Until recently in Virginia, a court could label you as a habitual drunkard, making it illegal for you to possess or consume alcohol. The law even made it illegal for you to try to buy alcohol. But a ruling by a federal court could mean that the law no longer has effect.
A federal appeals court struck down the constitutionality of the habitual drunkard law. After the decision, the Virginia state attorney general told Virginia’s attorneys to not enforce the law.
Habitual drunkard law makes alcohol possession illegal
The law allowed courts to interdict people considered habitual drunkards. The interdiction effectively made possessing or buying alcohol illegal.
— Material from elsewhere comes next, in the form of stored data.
(** [CountSetBits] (lines 39-71).  [addr] is the machine address held by
    the pointer [data], which [BitmapWordAlign] inspects; the aligned words
    are read in host order, which does not change their population count,
    and are taken little-endian here. *)
Definition CountSetBits (addr : Z) (data : buffer) (bit_offset length : Z) : Z :=
  let pop_len := 8 * 8 in
  let count := 0 in
  let p := BitmapWordAlign (pop_len ÷ 8) addr bit_offset length in
  let count :=
    for_range (Z.to_nat (bit_offset + leading_bits p - bit_offset)) bit_offset
      (count_bit data) count in
  let count :=
    if 0 <? aligned_words p then
      let u64_data := aligned_start p in
      for_range (Z.to_nat (aligned_words p)) 0
        (fun iter c => c + BitUtil.PopCount (load_word data (u64_data + 8 * iter)))
        count
    else count in
  for_range (Z.to_nat (bit_offset + length - trailing_bit_offset p))
    (trailing_bit_offset p) (count_bit data) count.

(** ** Transfer kernel (bitmap_ops.cc, lines 73-213) *)

(** The [shift_word] lambda (lines 92-95 and 245-248). *)
Definition shift_word (current next shift : Z) : Z :=
  if shift =? 0 then current
  else Z.lor (Z.shiftr current shift) (u64 (Z.shiftl next (64 - shift))).

(** [(1U << k) - 1], computed in [unsigned] and widened to a word. *)
Definition low_mask (k : Z) : Z := u32 (u32 (Z.shiftl 1 k) - 1).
If the people labeled as habitual drunkards had alcohol in their possession or were buying alcohol, police could arrest them and charge them with a Class 1 misdemeanor.
Court ruled that law went against US constitution
In the majority opinion, the appellate court said that the law was unconstitutional. The law was vague in defining what “habitual drunkard” means. There were no minimum requirements for being a habitual drunkard. And even though it is a civil law, it can lead to habitual drunkards facing criminal charges.
The court also found that, since alcoholism is a disease, courts should not punish it like a criminal offense. To do so would be cruel and unusual punishment, going directly against the Constitution.
After the ruling, the Virginia state attorney general released an opinion that attorneys for the state should no longer try to have people labeled as habitual drunkards.
Removing an overly strict Virginia law
Virginia already has strict punishments for alcohol-related offenses. Public intoxication or DUIs can lead to heavy fines and possible jail time. But the federal court has recognized that possession of alcohol by someone of legal age should not be a criminal offense.